→ **WORK ORDER**
Beginning with the line below that contains "the config file" and ending with the line that contains "set (content := files", copy every line exactly. Copy nothing else.

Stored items
-*-*-

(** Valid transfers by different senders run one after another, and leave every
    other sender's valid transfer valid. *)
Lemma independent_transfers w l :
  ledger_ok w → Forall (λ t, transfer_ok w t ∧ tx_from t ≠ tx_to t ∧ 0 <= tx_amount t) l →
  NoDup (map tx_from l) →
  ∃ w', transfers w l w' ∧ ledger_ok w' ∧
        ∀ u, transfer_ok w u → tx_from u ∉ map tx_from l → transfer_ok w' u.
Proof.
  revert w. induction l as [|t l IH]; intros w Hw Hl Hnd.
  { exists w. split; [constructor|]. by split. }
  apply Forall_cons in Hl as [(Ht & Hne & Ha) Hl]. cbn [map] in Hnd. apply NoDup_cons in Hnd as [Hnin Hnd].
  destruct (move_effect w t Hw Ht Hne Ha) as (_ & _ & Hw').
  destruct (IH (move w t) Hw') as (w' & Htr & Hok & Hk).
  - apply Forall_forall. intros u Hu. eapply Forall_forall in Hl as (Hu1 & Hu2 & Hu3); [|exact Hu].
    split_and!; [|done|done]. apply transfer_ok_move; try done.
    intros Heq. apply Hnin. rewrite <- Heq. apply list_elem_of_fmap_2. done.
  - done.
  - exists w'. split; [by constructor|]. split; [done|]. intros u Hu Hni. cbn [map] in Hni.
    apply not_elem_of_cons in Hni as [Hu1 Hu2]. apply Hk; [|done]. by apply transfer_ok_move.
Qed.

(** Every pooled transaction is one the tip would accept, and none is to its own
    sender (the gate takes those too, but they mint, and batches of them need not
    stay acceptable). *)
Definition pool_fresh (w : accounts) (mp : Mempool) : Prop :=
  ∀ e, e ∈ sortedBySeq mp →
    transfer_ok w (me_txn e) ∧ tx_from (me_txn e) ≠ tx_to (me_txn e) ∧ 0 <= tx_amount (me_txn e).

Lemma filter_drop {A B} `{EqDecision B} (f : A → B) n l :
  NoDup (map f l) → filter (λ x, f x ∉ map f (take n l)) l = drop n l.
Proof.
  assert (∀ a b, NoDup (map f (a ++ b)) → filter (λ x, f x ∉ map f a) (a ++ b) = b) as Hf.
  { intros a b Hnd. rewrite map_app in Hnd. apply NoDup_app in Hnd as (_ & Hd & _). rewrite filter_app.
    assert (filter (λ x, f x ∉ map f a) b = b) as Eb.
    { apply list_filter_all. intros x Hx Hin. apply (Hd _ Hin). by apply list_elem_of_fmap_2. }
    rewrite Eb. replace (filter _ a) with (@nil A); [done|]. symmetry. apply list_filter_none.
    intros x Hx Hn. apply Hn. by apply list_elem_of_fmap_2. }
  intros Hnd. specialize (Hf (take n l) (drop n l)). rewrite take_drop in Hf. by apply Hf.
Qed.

-*-*-

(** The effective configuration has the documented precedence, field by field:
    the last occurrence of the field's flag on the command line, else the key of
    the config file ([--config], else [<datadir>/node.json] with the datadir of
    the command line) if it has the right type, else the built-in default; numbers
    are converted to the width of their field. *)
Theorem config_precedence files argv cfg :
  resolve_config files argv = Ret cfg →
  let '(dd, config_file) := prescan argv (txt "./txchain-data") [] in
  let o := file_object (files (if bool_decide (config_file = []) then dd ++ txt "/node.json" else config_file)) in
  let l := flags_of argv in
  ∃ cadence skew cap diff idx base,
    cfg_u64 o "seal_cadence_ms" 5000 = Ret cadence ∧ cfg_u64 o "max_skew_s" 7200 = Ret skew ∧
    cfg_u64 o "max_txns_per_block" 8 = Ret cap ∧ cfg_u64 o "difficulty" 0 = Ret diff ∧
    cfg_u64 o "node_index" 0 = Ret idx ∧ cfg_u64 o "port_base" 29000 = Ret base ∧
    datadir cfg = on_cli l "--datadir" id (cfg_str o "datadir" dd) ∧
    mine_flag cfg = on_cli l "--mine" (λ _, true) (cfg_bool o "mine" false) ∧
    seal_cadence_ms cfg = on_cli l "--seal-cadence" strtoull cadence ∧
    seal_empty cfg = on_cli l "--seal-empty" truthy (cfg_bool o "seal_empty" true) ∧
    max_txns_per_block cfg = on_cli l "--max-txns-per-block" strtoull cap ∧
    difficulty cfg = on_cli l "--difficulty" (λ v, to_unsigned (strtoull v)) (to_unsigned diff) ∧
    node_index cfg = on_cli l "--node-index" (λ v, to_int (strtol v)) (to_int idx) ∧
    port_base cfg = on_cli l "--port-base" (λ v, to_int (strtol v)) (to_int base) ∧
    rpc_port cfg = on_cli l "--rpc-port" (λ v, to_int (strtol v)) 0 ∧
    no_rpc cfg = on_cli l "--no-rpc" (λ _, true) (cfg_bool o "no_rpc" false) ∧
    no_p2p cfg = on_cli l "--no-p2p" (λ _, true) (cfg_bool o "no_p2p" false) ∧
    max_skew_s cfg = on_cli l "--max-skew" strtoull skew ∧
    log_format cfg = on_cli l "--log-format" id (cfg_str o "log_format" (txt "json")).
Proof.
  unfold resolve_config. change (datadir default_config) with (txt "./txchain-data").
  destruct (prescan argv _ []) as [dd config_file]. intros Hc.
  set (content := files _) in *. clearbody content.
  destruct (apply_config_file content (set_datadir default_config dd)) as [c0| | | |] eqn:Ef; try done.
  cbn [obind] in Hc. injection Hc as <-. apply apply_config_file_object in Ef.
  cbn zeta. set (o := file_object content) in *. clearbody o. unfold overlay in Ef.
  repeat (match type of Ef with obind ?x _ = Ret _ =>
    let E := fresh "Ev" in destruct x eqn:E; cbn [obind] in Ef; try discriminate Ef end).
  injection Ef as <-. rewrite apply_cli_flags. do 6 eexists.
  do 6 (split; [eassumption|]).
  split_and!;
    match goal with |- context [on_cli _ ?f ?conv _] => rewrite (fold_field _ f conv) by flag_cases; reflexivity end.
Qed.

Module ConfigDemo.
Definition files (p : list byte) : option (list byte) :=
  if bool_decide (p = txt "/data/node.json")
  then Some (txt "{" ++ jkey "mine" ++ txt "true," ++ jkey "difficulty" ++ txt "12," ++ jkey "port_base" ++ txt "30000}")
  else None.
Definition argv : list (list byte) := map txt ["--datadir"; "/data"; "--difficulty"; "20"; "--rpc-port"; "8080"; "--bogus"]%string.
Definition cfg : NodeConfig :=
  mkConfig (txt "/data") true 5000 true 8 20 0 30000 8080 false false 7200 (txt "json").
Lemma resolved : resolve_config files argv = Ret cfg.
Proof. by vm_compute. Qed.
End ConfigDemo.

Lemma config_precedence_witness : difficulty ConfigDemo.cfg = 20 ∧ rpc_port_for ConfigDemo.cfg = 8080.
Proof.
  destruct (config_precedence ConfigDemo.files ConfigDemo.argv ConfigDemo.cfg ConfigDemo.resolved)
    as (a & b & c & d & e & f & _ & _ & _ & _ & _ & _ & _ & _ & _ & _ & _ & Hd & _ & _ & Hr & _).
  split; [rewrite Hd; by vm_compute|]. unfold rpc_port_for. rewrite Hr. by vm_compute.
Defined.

-*-*-

→ **REPLY**
    the config file ([--config], else [<datadir>/node.json] with the datadir of
    the command line) if it has the right type, else the built-in default; numbers
    are converted to the width of their field. *)
Theorem config_precedence files argv cfg :
  resolve_config files argv = Ret cfg →
  let '(dd, config_file) := prescan argv (txt "./txchain-data") [] in
  let o := file_object (files (if bool_decide (config_file = []) then dd ++ txt "/node.json" else config_file)) in
  let l := flags_of argv in
  ∃ cadence skew cap diff idx base,
    cfg_u64 o "seal_cadence_ms" 5000 = Ret cadence ∧ cfg_u64 o "max_skew_s" 7200 = Ret skew ∧
    cfg_u64 o "max_txns_per_block" 8 = Ret cap ∧ cfg_u64 o "difficulty" 0 = Ret diff ∧
    cfg_u64 o "node_index" 0 = Ret idx ∧ cfg_u64 o "port_base" 29000 = Ret base ∧
    datadir cfg = on_cli l "--datadir" id (cfg_str o "datadir" dd) ∧
    mine_flag cfg = on_cli l "--mine" (λ _, true) (cfg_bool o "mine" false) ∧
    seal_cadence_ms cfg = on_cli l "--seal-cadence" strtoull cadence ∧
    seal_empty cfg = on_cli l "--seal-empty" truthy (cfg_bool o "seal_empty" true) ∧
    max_txns_per_block cfg = on_cli l "--max-txns-per-block" strtoull cap ∧
    difficulty cfg = on_cli l "--difficulty" (λ v, to_unsigned (strtoull v)) (to_unsigned diff) ∧
    node_index cfg = on_cli l "--node-index" (λ v, to_int (strtol v)) (to_int idx) ∧
    port_base cfg = on_cli l "--port-base" (λ v, to_int (strtol v)) (to_int base) ∧
    rpc_port cfg = on_cli l "--rpc-port" (λ v, to_int (strtol v)) 0 ∧
    no_rpc cfg = on_cli l "--no-rpc" (λ _, true) (cfg_bool o "no_rpc" false) ∧
    no_p2p cfg = on_cli l "--no-p2p" (λ _, true) (cfg_bool o "no_p2p" false) ∧
    max_skew_s cfg = on_cli l "--max-skew" strtoull skew ∧
    log_format cfg = on_cli l "--log-format" id (cfg_str o "log_format" (txt "json")).
Proof.
  unfold resolve_config. change (datadir default_config) with (txt "./txchain-data").
  destruct (prescan argv _ []) as [dd config_file]. intros Hc.
  set (content := files _) in *. clearbody content.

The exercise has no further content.